Angry and embarrassed I walked to the counter with the hope that the
1st
respondent would come to the counter and address my issue. She
remained seated. She said she was not going to tolerate complaints
over food which costs a dollar. Thus, I did not get a refund.
11.
I left the respondents place of business and as I walked from the
respondents' restaurant 1st
respondent said something I did not grasp and she busted into
laughter in concert with other unknown people. I later texted a
message on the 2nd
respondent's number which I used for making payments through
Ecocash and demanded an apology. Minutes later I received a call me
back message and I complied. To my outer amazement I was again
verbally insulted by someone who refused to identify herself.
12.
The respondents are in the hospitality industry which industry
demands that service providers should be polite and courteous. The
conduct of the 1st
respondent should not be left without restraint. As a customer I had
a right to complain if I was not satisfied, to be treated with
dignity and respect and to be listened to. 1st
respondent should have heard my issue and apologised. 1st
respondent had no right to be rude towards me or to utter the words
she did and insult me. I verily believe that the 1st
respondent owes me a public apology and by virtue of her employment
with the 2nd
respondent the 2nd
respondent is also vicariously liable for such an apology.
13.
The apology should be made in the local and national paper for 4
consecutive weeks from the date of this order at the respondents'
expense.
14.
This matter is urgent in that if time lapses the issue will lose its
worth. I have no ordinary remedy at law other than for and order in
terms of the draft hereto annexed.”
The
District Administrator for Masvingo suffered the agony and clearly
the indignity of commissioning this founding affidavit….,.
Without
much ado all I can say is that there is absolutely nothing urgent
about this “application” if I can even call it an application.

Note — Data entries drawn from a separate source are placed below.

Example test_full_power_ramp :
  RampController.calculateRampPower RampController.STOP true 50 = 0 /\
  RampController.calculateRampPower RampController.FORWARD true 50 = 100 /\
  RampController.calculateRampPower RampController.REVERSE true 50 = -100 /\
  RampController.calculateRampPower RampController.FORWARD false 75 = 75 /\
  RampController.calculateRampPower RampController.REVERSE false 75 = -75.
Proof. repeat split. Qed.

Example test_piston :
  PneumaticController.calculatePistonState PneumaticController.HIGH = true /\
  PneumaticController.calculatePistonState PneumaticController.LOW = false /\
  PneumaticController.togglePosition
    (PneumaticController.togglePosition PneumaticController.LOW) =
    PneumaticController.LOW.
Proof. repeat split. Qed.

(** * Further properties of the controllers *)

(** ** The range clamp with arbitrary bounds *)

(** X1. With ordered bounds the clamped value lies between them, and it is
    the value itself exactly when the value already lies between them. *)
Theorem clamp_within_ordered_bounds (value lo hi : Z) :
  lo <= hi ->
  lo <= DriveTrain.clamp value lo hi <= hi /\
  (DriveTrain.clamp value lo hi = value <-> lo <= value <= hi).
Proof.
  intros Hle. rewrite clamp_max_min by exact Hle. lia.
Qed.

Lemma clamp_within_ordered_bounds_witness :
  0 <= DriveTrain.clamp 7 0 5 <= 5 /\
  (DriveTrain.clamp 7 0 5 = 7 <-> 0 <= 7 <= 5).
Proof.
  apply (clamp_within_ordered_bounds 7 0 5). discriminate.
Defined.

(** X2. With the bounds the wrong way round (max below min) the lower
    test decides first: a value below min gives min, which is above max,
    and every other value gives max. *)
Theorem clamp_inverted_bounds (value lo hi : Z) :
  hi < lo ->
  (value < lo -> DriveTrain.clamp value lo hi = lo) /\
  (lo <= value -> DriveTrain.clamp value lo hi = hi).
Proof.
  intros Hinv. unfold DriveTrain.clamp. rewrite Z.gtb_ltb.
  destruct (Z.ltb_spec value lo), (Z.ltb_spec hi value); split; intros; lia.
Qed.

Lemma clamp_inverted_bounds_witness :
  DriveTrain.clamp 50 100 (-100) = 100 /\
  DriveTrain.clamp 150 100 (-100) = -100.
Proof.
  split.
  - apply (proj1 (clamp_inverted_bounds 50 100 (-100) eq_refl)). reflexivity.
  - apply (proj2 (clamp_inverted_bounds 150 100 (-100) eq_refl)). discriminate.
Defined.

(** X3. With ordered bounds clamping a second time changes nothing. *)
Theorem clamp_idempotent (value lo hi : Z) :
  lo <= hi ->
  DriveTrain.clamp (DriveTrain.clamp value lo hi) lo hi =
  DriveTrain.clamp value lo hi.
Proof.
  intros Hle. apply clamp_id. apply clamp_bounds. exact Hle.
Qed.

Lemma clamp_idempotent_witness :
  DriveTrain.clamp (DriveTrain.clamp 150 (-100) 100) (-100) 100 =
  DriveTrain.clamp 150 (-100) 100.
Proof.
  apply (clamp_idempotent 150 (-100) 100). discriminate.
Defined.

(** X4. With ordered bounds the clamp keeps the order of its inputs. *)
Theorem clamp_monotone (v w lo hi : Z) :
  lo <= hi -> v <= w ->
  DriveTrain.clamp v lo hi <= DriveTrain.clamp w lo hi.
Proof.
  intros Hle Hvw. rewrite !clamp_max_min by exact Hle. lia.
Qed.

Lemma clamp_monotone_witness :
  DriveTrain.clamp 90 (-100) 100 <= DriveTrain.clamp 150 (-100) 100.
Proof.
  apply (clamp_monotone 90 150 (-100) 100); discriminate.
Defined.

(** ** The level clamp and the mappings of the two motor controllers *)

(** X5. The level clamps of IntakeController and of RampController are
    both the DriveTrain clamp with the bounds 0 and 100. *)
Theorem clampPowerLevel_is_clamp_0_100 (powerLevel : Z) :
  IntakeController.clampPowerLevel powerLevel =
    DriveTrain.clamp powerLevel 0 100 /\
  RampController.clampPowerLevel powerLevel =
    DriveTrain.clamp powerLevel 0 100.
Proof.
  rewrite Intake_clampPowerLevel_max_min, Ramp_clampPowerLevel_max_min.
  rewrite clamp_max_min by lia. split; reflexivity.
Qed.

(** X6. In variable power mode the dual-mode mapping of RampController is
    the mapping of IntakeController at the state of the same name. *)
Theorem calculateRampPower_variable_is_intake
    (state : IntakeController.MotorState) (powerLevel : Z) :
  RampController.calculateRampPower (RampState_of state) false powerLevel =
  IntakeController.calculateIntakePower state powerLevel.
Proof.
  destruct state; power_cases; reflexivity.
Qed.

(** X7. A level of 100 or more in variable power mode gives the power of
    full power mode, whatever level is passed along with full power. *)
Theorem calculateRampPower_variable_saturates
    (state : RampController.MotorState) (powerLevel ignored : Z) :
  100 <= powerLevel ->
  RampController.calculateRampPower state false powerLevel =
  RampController.calculateRampPower state true ignored.
Proof.
  intros Hlevel. destruct state; power_cases; lia.
Qed.

Lemma calculateRampPower_variable_saturates_witness :
  RampController.calculateRampPower RampController.REVERSE false 250 =
  RampController.calculateRampPower RampController.REVERSE true 0.
Proof.
  apply (calculateRampPower_variable_saturates RampController.REVERSE 250 0).
  discriminate.
Defined.

(** X8. The state alone decides the direction: FORWARD never gives a
    negative power and REVERSE never a positive one, also for a negative
    level, and REVERSE gives the opposite of FORWARD at the same level. *)
Theorem calculateIntakePower_direction (powerLevel : Z) :
  0 <= IntakeController.calculateIntakePower
         IntakeController.FORWARD powerLevel /\
  IntakeController.calculateIntakePower
    IntakeController.REVERSE powerLevel <= 0 /\
  IntakeController.calculateIntakePower IntakeController.REVERSE powerLevel =
    - IntakeController.calculateIntakePower
        IntakeController.FORWARD powerLevel.
Proof.
  power_cases. lia.
Qed.

(** ** Arcade drive *)

Section WrapArithmetic.

Import CInt.

(** Reducing an operand first does not change the reduced result. *)
Lemma wrap_add_wrap_r (a b : Z) : wrap (a + wrap b) = wrap (a + b).
Proof.
  unfold wrap. f_equal.
  replace (a + ((b - INT_MIN) mod modulus + INT_MIN) - INT_MIN)
    with (a + (b - INT_MIN) mod modulus) by lia.
  rewrite Z.add_mod_idemp_r by discriminate.
  f_equal. lia.
Qed.

Lemma wrap_sub_wrap_r (a b : Z) : wrap (a - wrap b) = wrap (a - b).
Proof.
  unfold wrap. f_equal.
  replace (a - ((b - INT_MIN) mod modulus + INT_MIN) - INT_MIN)
    with (a - INT_MIN - INT_MIN - (b - INT_MIN) mod modulus) by lia.
  rewrite Zminus_mod_idemp_r.
  f_equal. lia.
Qed.

(** The two outcomes of the deadband filter for an [int] threshold. *)
Lemma applyDeadband_cases (input deadband : Z) :
  in_int deadband ->
  (- deadband < input < deadband /\
   DriveTrain.applyDeadband input deadband = 0) \/
  (~ (- deadband < input < deadband) /\
   DriveTrain.applyDeadband input deadband = input).
Proof.
  intros Hd. unfold DriveTrain.applyDeadband.
  pose proof (deadband_test input deadband Hd) as Ht.
  destruct ((input >? neg deadband) && (input <? deadband)).
  - left. split; [apply Ht |]; reflexivity.
  - right. split; [| reflexivity].
    intros Hin. apply Ht in Hin. discriminate.
Qed.

End WrapArithmetic.

(** X9. Reversing the turn input swaps the two sides: arcade drive at
    (forward, -turn) gives as left power the right power of
    (forward, turn) and as right power its left power, for all inputs. *)
Theorem calculateArcadeDrive_turn_reversal (forwardInput turnInput : Z) :
  DriveTrain.calculateArcadeDrive forwardInput (CInt.neg turnInput) =
    (snd (DriveTrain.calculateArcadeDrive forwardInput turnInput),
     fst (DriveTrain.calculateArcadeDrive forwardInput turnInput)).
Proof.
  unfold DriveTrain.calculateArcadeDrive, CInt.add, CInt.sub, CInt.neg.
  cbn [fst snd].
  rewrite wrap_add_wrap_r, wrap_sub_wrap_r.
  replace (forwardInput + - turnInput) with (forwardInput - turnInput) by lia.
  replace (forwardInput - - turnInput) with (forwardInput + turnInput) by lia.
  reflexivity.
Qed.

(** X10. Without turn, arcade drive is tank drive with the forward input
    on both sticks. *)
Theorem calculateArcadeDrive_no_turn (forwardInput : Z) :
  CInt.in_int forwardInput ->
  DriveTrain.calculateArcadeDrive forwardInput 0 =
  DriveTrain.calculateTankDrive forwardInput forwardInput.
Proof.
  intros Hf.
  unfold DriveTrain.calculateArcadeDrive, DriveTrain.calculateTankDrive,
    CInt.add, CInt.sub.
  rewrite Z.add_0_r, Z.sub_0_r, wrap_small by exact Hf.
  reflexivity.
Qed.

Lemma calculateArcadeDrive_no_turn_witness :
  DriveTrain.calculateArcadeDrive 150 0 = DriveTrain.calculateTankDrive 150 150.
Proof.
  apply (calculateArcadeDrive_no_turn 150). split; discriminate.
Defined.

(** X11. When the sum and the difference of the inputs fit in an [int], a
    turn input that is not negative never makes the left power smaller
    than the right power, saturated or not. *)
Theorem calculateArcadeDrive_turn_order (forwardInput turnInput : Z) :
  CInt.in_int (forwardInput + turnInput) ->
  CInt.in_int (forwardInput - turnInput) ->
  0 <= turnInput ->
  snd (DriveTrain.calculateArcadeDrive forwardInput turnInput) <=
  fst (DriveTrain.calculateArcadeDrive forwardInput turnInput).
Proof.
  intros Hsum Hdiff Hturn.
  unfold DriveTrain.calculateArcadeDrive, CInt.add, CInt.sub. cbn [fst snd].
  rewrite !wrap_small by assumption.
  rewrite !clamp_max_min by lia. lia.
Qed.

Lemma calculateArcadeDrive_turn_order_witness :
  snd (DriveTrain.calculateArcadeDrive 80 50) <=
  fst (DriveTrain.calculateArcadeDrive 80 50).
Proof.
  apply (calculateArcadeDrive_turn_order 80 50);
    try (split; discriminate); discriminate.
Defined.

(** ** The deadband filter *)

(** X12. Filtering twice with the same threshold is filtering once. *)
Theorem applyDeadband_idempotent (input deadband : Z) :
  DriveTrain.applyDeadband (DriveTrain.applyDeadband input deadband) deadband =
  DriveTrain.applyDeadband input deadband.
Proof.
  unfold DriveTrain.applyDeadband.
  destruct ((input >? CInt.neg deadband) && (input <? deadband)) eqn:Hin.
  - destruct ((0 >? CInt.neg deadband) && (0 <? deadband)); reflexivity.
  - rewrite Hin. reflexivity.
Qed.

(** X13. The filter is symmetric about zero: on [int] values, filtering
    the negated input gives the negated result, INT_MIN included. *)
Theorem applyDeadband_odd (input deadband : Z) :
  CInt.in_int input -> CInt.in_int deadband ->
  DriveTrain.applyDeadband (CInt.neg input) deadband =
  CInt.neg (DriveTrain.applyDeadband input deadband).
Proof.
  intros Hi Hd.
  destruct (Z.eq_dec input CInt.INT_MIN) as [-> | Hne].
  - rewrite neg_INT_MIN. unfold DriveTrain.applyDeadband.
    pose proof (wrap_in_int (- deadband)) as Hw. fold (CInt.neg deadband) in Hw.
    replace (CInt.INT_MIN >? CInt.neg deadband) with false.
    + cbn [andb]. rewrite neg_INT_MIN. reflexivity.
    + symmetry. rewrite Z.gtb_ltb. apply Z.ltb_ge. apply Hw.
  - assert (Hneg : CInt.neg input = - input).
    { apply neg_small. unfold CInt.in_int in Hi. lia. }
    rewrite Hneg.
    destruct (applyDeadband_cases input deadband Hd) as [[Hin ->] | [Hout ->]];
      destruct (applyDeadband_cases (- input) deadband Hd)
        as [[Hin' ->] | [Hout' ->]]; try lia.
    reflexivity.
Qed.

Lemma applyDeadband_odd_witness :
  DriveTrain.applyDeadband (CInt.neg 3) 5 =
    CInt.neg (DriveTrain.applyDeadband 3 5) /\
  DriveTrain.applyDeadband (CInt.neg (-2147483648)) 5 =
    CInt.neg (DriveTrain.applyDeadband (-2147483648) 5).
Proof.
  split.
  - apply (applyDeadband_odd 3 5); split; discriminate.
  - apply (applyDeadband_odd (-2147483648) 5); split; discriminate.
Defined.

(** X14. For an [int] threshold of at most 100 the deadband filter and the
    clamp to [-100, 100] can be applied in either order. *)
Theorem applyDeadband_clamp_commute (input deadband : Z) :
  CInt.in_int deadband -> deadband <= 100 ->
  DriveTrain.clamp (DriveTrain.applyDeadband input deadband) (-100) 100 =
  DriveTrain.applyDeadband (DriveTrain.clamp input (-100) 100) deadband.
Proof.
  intros Hd Hsmall.
  destruct (applyDeadband_cases input deadband Hd) as [[Hin ->] | [Hout ->]];
    destruct (applyDeadband_cases
                (DriveTrain.clamp input (-100) 100) deadband Hd)
      as [[Hin' ->] | [Hout' ->]];
    rewrite clamp_max_min in * by lia; lia.
Qed.

Lemma applyDeadband_clamp_commute_witness :
  DriveTrain.clamp (DriveTrain.applyDeadband 150 5) (-100) 100 =
  DriveTrain.applyDeadband (DriveTrain.clamp 150 (-100) 100) 5.
Proof.
  apply (applyDeadband_clamp_commute 150 5); [split |]; discriminate.
Defined.

(** The order matters for a larger threshold: with 101 the clamped input
    100 falls inside the band. *)
Example applyDeadband_clamp_threshold_101 :
  DriveTrain.clamp (DriveTrain.applyDeadband 150 101) (-100) 100 = 100 /\
  DriveTrain.applyDeadband (DriveTrain.clamp 150 (-100) 100) 101 = 0.
Proof. split; reflexivity. Qed.

(** ** Pneumatic height control *)

(** X15. Toggling the position flips the piston command. *)
Theorem calculatePistonState_togglePosition
    (p : PneumaticController.HeightPosition) :
  PneumaticController.calculatePistonState
    (PneumaticController.togglePosition p) =
  negb (PneumaticController.calculatePistonState p).
Proof.
  destruct p; reflexivity.
Qed.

The so-called urgent chamber application is clearly bogus. There is
absolutely nothing in the papers showing what constitutes urgency in
this matter. What is the impending harm to the applicant or his
interests? What is the irreparable harm the applicant would suffer if
this matter is not allowed to jump the queue?
The
long and short of it all is that the papers filed by the applicant do
not even disclose a cause of action. They even do not make sense at
all. All what the applicant is saying is that he felt insulted while
he was enjoying his meal (sadza and meat) at Jerera Growth point in
Zaka. For that inconvenience he believes he can rush to this court
and seek an incomprehensible remedy on an urgent basis. The applicant
should be a very litigious person to say the least. This is clearly
taking the High Court for granted.
In
conclusion, therefore, these papers do not make a case at all and it
is trite that an application falls on the founding affidavit. The
application does not even begin to be an application without a cause
of action. Clearly it has no merit.
All
the applicant has managed to do is to attract the precious attention
of this court's time. Maybe his only reward or consolation is this
judgment which he can always flaunt to show that he instituted some
proceedings in the High Court.
Accordingly,
the application be and is hereby dismissed with no order as to costs.